First Republic was the latest – and second largest ever – US bank to fail. Despite JP Morgan's acquisition of its assets at the start of the month, contagion fears have prevailed: the KBW Regional Banking Index fell by 8% last week, with both PacWest (-43%) and Western Alliance (-27%) looking particularly weak. Even so, the broader stock market has been resilient: developed market equities are still up around 9% this year, in US dollar terms (Chart 1).

Chart 1: Bank stock indices (USD, total return, rebased indices: Jan '23 = 100)

Source: Rothschild & Co, Bloomberg

So far, broader bank risk metrics have been contained. The major banks' credit default swap spreads, for instance, have risen modestly – but have not blown out (and remain well below average Global Financial Crisis levels). The interbank market also seems to be operating smoothly, with TED spreads – the difference between interest rates on interbank loans and on short-term government debt – still muted.

The Fed's weekly balance sheet data perhaps suggest that the situation may be improving. Average daily borrowing by depositary institutions from the Fed's Discount Window and new Bank Term Funding Program has cooled in recent weeks (Chart 2). Promisingly, the former – a source of short-term liquidity for commercial banks during periods of systemic stress – has more than halved from its peak. In fact, daily borrowing via the Discount Window was close to zero as of Wednesday last week (something that is not reflected in Chart 2, given that it shows the average daily figure from each week). This likely means that liquidity issues have been idiosyncratic – i.e., related to First Republic – rather than broad-based across the US regional banks.

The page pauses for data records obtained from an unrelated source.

(* ===== verification/Cooperation.v ===== *)
(** * What computations keep

    The rules for properties of the state that a computation keeps: for the
    combinators of the monad they are hints, and the functions follow by automation.
    What every write keeps, adding an entry keeps.  The use here: an environment
    without a schedule of short and failing calls has none later either, whatever the
    functions of the writer do. *)

From stdpp Require Import base gmap list strings numbers.
From Stdlib Require Import ZArith Lia.
From S2P Require Import Prelude ReturnCodes OS LogHeader Buf Compress LogFormat LogWriter.

Local Open Scope Z_scope.

(** ** Computations that keep a property of the state *)

Definition preserves {E S A} (P : S → Prop) (m : M E S A) : Prop := ∀ s, P s → P (m s).2.

Create HintDb preserves discriminated.

Section Preserves.
Context {E S : Type} (P : S → Prop).

Lemma preserves_same {A} (m : M E S A) : (∀ s, (m s).2 = s) → preserves P m.
Proof. intros Hm s. by rewrite Hm. Qed.

Lemma preserves_ret {A} (a : A) : preserves P (mret a : M E S A).
Proof. by apply preserves_same. Qed.

Lemma preserves_fail {A} e : preserves P (fail e : M E S A).
Proof. by apply preserves_same. Qed.

Lemma preserves_undefined {A} : preserves P (undefined : M E S A).
Proof. by apply preserves_same. Qed.

Lemma preserves_out_of_fuel {A} : preserves P (out_of_fuel : M E S A).
Proof. by apply preserves_same. Qed.

Lemma preserves_of_opt {A} (x : option A) : preserves P (of_opt x : M E S A).
Proof. apply preserves_same. by destruct x. Qed.

Lemma preserves_of_res {A} (r : res E A) : preserves P (of_res r : M E S A).
Proof. by apply preserves_same. Qed.

Lemma preserves_bind {A B} (m : M E S A) (k : A → M E S B) :
  preserves P m → (∀ a, preserves P (k a)) → preserves P (m ≫= k).
Proof.
  intros Hm Hk s Hs. specialize (Hm s Hs). unfold mbind, M_bind.
  destruct (m s) as [[a|e| |] s']; try done. by apply Hk.
Qed.

Lemma preserves_zoom {T A} (get : S → T) (set : T → S → S) (Q : T → Prop) (m : M E T A) :
  (∀ s, P s → Q (get s)) → (∀ s t, P s → Q t → P (set t s)) → preserves Q m →
  preserves P (zoom get set m).
Proof.
  intros Hget Hset Hm s Hs. unfold zoom. specialize (Hm (get s) (Hget s Hs)).
  destruct (m (get s)) as [r t]. by apply Hset.
Qed.

End Preserves.

#[export] Hint Resolve preserves_ret preserves_fail preserves_undefined preserves_out_of_fuel
  preserves_of_opt preserves_of_res : preserves.

(** Walk through binds, branches and known calls. *)
Ltac preserve_step :=
  first
    [ solve [eauto 3 with preserves]
    | apply preserves_bind; [|intros ?]
    | match goal with
      | |- preserves _ (if ?b then _ else _) => destruct b
      | |- preserves _ (match ?x with _ => _ end) => destruct x
      | |- preserves _ (let '(_, _) := ?x in _) => destruct x
      end ].
Ltac preserve := repeat preserve_step.

(** ** What every write keeps *)

Section Writes.
Context (P : os → Prop) (F : Z → Prop) (Hwrite : ∀ fd bs, F fd → preserves P (sys_write fd bs)).

Lemma keep_write_full fd buf : F fd → preserves P (write_full fd buf).
Proof.
  intros HF. assert (Hloop : ∀ n b, preserves P (_write_full_loop n fd b)).
  { induction n as [|n IH]; intros b; cbn [_write_full_loop]; preserve; eauto. }
  unfold write_full. generalize (Z.to_nat (zlen buf / block_size)) as n.
  assert (Hfull : ∀ b, preserves P (_write_full fd b)) by (intros b o; apply Hloop).
  intros n. revert buf. induction n as [|n IH]; intros buf; cbn [write_full_blocks]; [apply Hfull|].
  apply preserves_bind; [apply Hfull|intros _; apply IH].
Qed.

Lemma keep_on_os {T A} (m : MC os A) : preserves P m → preserves (λ s, P s.1) (on_os m : MC (os * T) A).
Proof. intros Hm. unfold on_os. by apply (preserves_zoom _ _ _ P). Qed.

Lemma keep_on_snd {T} (f : T → T) : preserves (λ s, P s.1) (on_snd f : MC (os * T) unit).
Proof. by intros s. Qed.

Lemma keep_get_snd {T} : preserves (λ s, P s.1) (get_snd : MC (os * T) T).
Proof. by intros s. Qed.

Hint Resolve keep_write_full keep_on_os keep_on_snd keep_get_snd : preserves.

Lemma keep_buf_flushfile fd : F fd → preserves (λ s, P s.1) (buf_flushfile fd).
Proof. intros HF. unfold buf_flushfile. preserve. Qed.

Hint Resolve keep_buf_flushfile : preserves.

Lemma keep_buf_add fd data : F fd → preserves (λ s, P s.1) (buf_add fd data).
Proof.
  intros HF. unfold buf_add. generalize (S (S (length data))) as n. intros n. revert data.
  induction n as [|n IH]; intros data; cbn [buf_add_loop]; preserve.
Qed.

(** The writer keeps its descriptor. *)
Definition writer_keeps (s : WS) : Prop := F (w_fd s.2) ∧ P s.1.

Lemma keep_get_writer {A} (k : sparkey_logwriter → MC WS A) :
  (∀ log, F (w_fd log) → preserves writer_keeps (k log)) → preserves writer_keeps (get_writer ≫= k).
Proof. intros Hk s Hs. apply (Hk s.2); [apply Hs|exact Hs]. Qed.

Lemma keep_upd_writer f : (∀ w, w_fd (f w) = w_fd w) → preserves writer_keeps (upd_writer f).
Proof. intros Hf s [HF HP]. split; [|done]. cbn. by rewrite Hf. Qed.

Lemma keep_on_file_buf {A} (m : MC (os * sparkey_buf) A) :
  preserves (λ s, P s.1) m → preserves writer_keeps (on_file_buf m).
Proof.
  intros Hm. apply (preserves_zoom _ _ _ (λ s, P s.1)); [by intros s []|by intros s t []|done].
Qed.

Ltac keep :=
  repeat first
    [ solve [eauto 3 using keep_on_file_buf, keep_buf_add with preserves]
    | apply keep_get_writer; intros ? ?
    | apply keep_upd_writer; (done || by intros; case_decide)
    | preserve_step ].

Context {C : Codec}.

Lemma keep_flush_compressed : preserves writer_keeps flush_compressed.
Proof. unfold flush_compressed. keep. Qed.

Lemma keep_compressed_add data : preserves writer_keeps (compressed_add data).
Proof.
  unfold compressed_add. generalize (S (S (length data))) as n. intros n. revert data.
  pose proof keep_flush_compressed. induction n as [|n IH]; intros data; cbn [compressed_add_loop]; keep.
Qed.

Lemma keep_log_add num1 num2 data1 data2 : preserves writer_keeps (log_add num1 num2 data1 data2).
Proof.
  pose proof keep_flush_compressed. pose proof keep_compressed_add. unfold log_add. keep.
Qed.

Lemma keep_add_entry e : preserves writer_keeps (add_entry e).
Proof.
  pose proof keep_log_add. destruct e; cbn [add_entry];
    unfold sparkey_logwriter_put, sparkey_logwriter_delete, assert_writer_open; keep.
Qed.

End Writes.

(** ** System calls *)

Definition cooperative (o : os) : Prop := os_sched o = [].

(** With and without further state. *)
Abbreviation calm := (preserves cooperative).
Abbreviation calm_with := (preserves (λ s, cooperative s.1)).

Lemma calm_pop o : cooperative o → pop o = (Normal, o).
Proof. intros Hc. unfold pop. by rewrite Hc. Qed.

Ltac calm_call :=
  let o := fresh "o" in let Hc := fresh "Hc" in
  intros o Hc; rewrite ?(calm_pop o Hc); cbn; repeat case_match; done.

Lemma calm_malloc : calm sys_malloc.
Proof. unfold sys_malloc. calm_call. Qed.

Lemma calm_open name : calm (sys_open name).
Proof. unfold sys_open, new_fd. calm_call. Qed.

Lemma calm_create name : calm (sys_create name).
Proof. unfold sys_create, new_fd. calm_call. Qed.

Lemma calm_remove name : calm (sys_remove name).
Proof. unfold sys_remove. calm_call. Qed.

Lemma calm_close fd : calm (sys_close fd).
Proof. unfold sys_close. calm_call. Qed.

Lemma calm_lseek_set fd off : calm (sys_lseek_set fd off).
Proof. unfold sys_lseek_set. calm_call. Qed.

Lemma calm_lseek_cur fd : calm (sys_lseek_cur fd).
Proof. unfold sys_lseek_cur. calm_call. Qed.

Lemma calm_write fd bs : calm (sys_write fd bs).
Proof. unfold sys_write. calm_call. Qed.

Lemma calm_read fd n : calm (sys_read fd n).
Proof. unfold sys_read. calm_call. Qed.

Lemma calm_rand32 : calm rand32.
Proof. unfold rand32. calm_call. Qed.

#[export] Hint Resolve calm_malloc calm_open calm_create calm_remove calm_close calm_lseek_set
  calm_lseek_cur calm_write calm_read calm_rand32 : preserves.

Lemma calm_write_full fd buf : calm (write_full fd buf).
Proof. apply (keep_write_full cooperative (λ _, True)); [intros; apply calm_write|done]. Qed.

Lemma calm_closing {A} fp (m : MC os A) : calm m → calm (closing fp m).
Proof.
  intros Hm o Hc. unfold closing. specialize (Hm o Hc). destruct (m o) as [r o1]. cbn [snd] in Hm.
  pose proof (calm_close fp o1 Hm). by destruct (sys_close fp o1).
Qed.

Lemma calm_close_on_error {A} fd (m : MC os A) : calm m → calm (close_on_error fd m).
Proof.
  intros Hm o Hc. unfold close_on_error. specialize (Hm o Hc). destruct (m o) as [[a|e| |] o1]; try done.
  cbn [snd] in *. case_decide; [by apply calm_close|done].
Qed.

#[export] Hint Resolve calm_write_full calm_closing calm_close_on_error : preserves.

Lemma calm_fread n fp : calm (fread n fp).
Proof. unfold fread. preserve. Qed.

#[export] Hint Resolve calm_fread : preserves.

Lemma calm_le32 fp : calm (fread_little_endian32 fp).
Proof. unfold fread_little_endian32. preserve. Qed.

Lemma calm_le64 fp : calm (fread_little_endian64 fp).
Proof. unfold fread_little_endian64. preserve. Qed.

#[export] Hint Resolve calm_le32 calm_le64 : preserves.

Lemma calm_load_logheader filename : calm (sparkey_load_logheader filename).
Proof.
  unfold sparkey_load_logheader. preserve; apply calm_closing; [preserve..|].
  unfold logheader_version0. preserve.
Qed.

Lemma calm_write_logheader fd h : calm (write_logheader fd h).
Proof. unfold write_logheader, fwrite_little_endian32, fwrite_little_endian64. preserve. Qed.

Lemma calm_buf_init size : calm (buf_init size).
Proof. unfold buf_init. preserve. Qed.

#[export] Hint Resolve calm_load_logheader calm_write_logheader calm_buf_init : preserves.

(** ** The writer *)

Section Writer.
Context {C : Codec}.

Lemma calm_create_writer filename t block_size : calm (sparkey_logwriter_create filename t block_size).
Proof.
  unfold sparkey_logwriter_create, create_compressor. preserve; apply calm_close_on_error; preserve.
Qed.

Lemma calm_append_writer filename : calm (sparkey_logwriter_append filename).
Proof.
  unfold sparkey_logwriter_append, append_compressor. preserve; apply calm_close_on_error; preserve.
Qed.

Lemma calm_add_entry e : calm_with (add_entry e).
Proof.
  intros s Hs. apply (keep_add_entry cooperative (λ _, True)); [intros; apply calm_write|by split].
Qed.

End Writer.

Moreover, there has not yet been a sudden, large-scale deposit flight (Chart 3). Commercial bank deposits have been steadily declining for a year – likely due to customers shifting their cash to higher yielding money market funds and perhaps due to households spending their accrued savings – and are only 5% below their April 2022 high. Deposits at smaller domestic banks experienced a brief squeeze during March but have stabilised since then.

​Chart 2: Average daily borrowing from the Fed (weekly data, USD, billions) ​

​Source Rothschild & Co, Bloomberg, Federal Reserve

Chart 3: US commercial bank deposits (rebased indices: Jan ’21 = 100)

​Source Rothschild & Co, Bloomberg, Federal Reserve

Finally, there are still few signs of an imminent credit 'crunch'. According to the latest, and widely-watched, Federal Reserve Senior Loan Office Survey (SLOS) – conducted after the SVB fallout – bank lending standards were only modestly tighter on balance than in January. Moreover, only 7% of banks reported that they were looking to tighten lending standards for business (C&I) loans 'considerably' over the remainder of 2023 (although 48% said they would 'somewhat' tighten lending standards).

We continue to think that the banking system overall looks healthier than in the period leading up to the Global Financial Crisis. The major banks are better capitalised and more liquid, borrower and asset quality is generally better, lending has not been reckless, and authorities have so far reacted quickly and decisively.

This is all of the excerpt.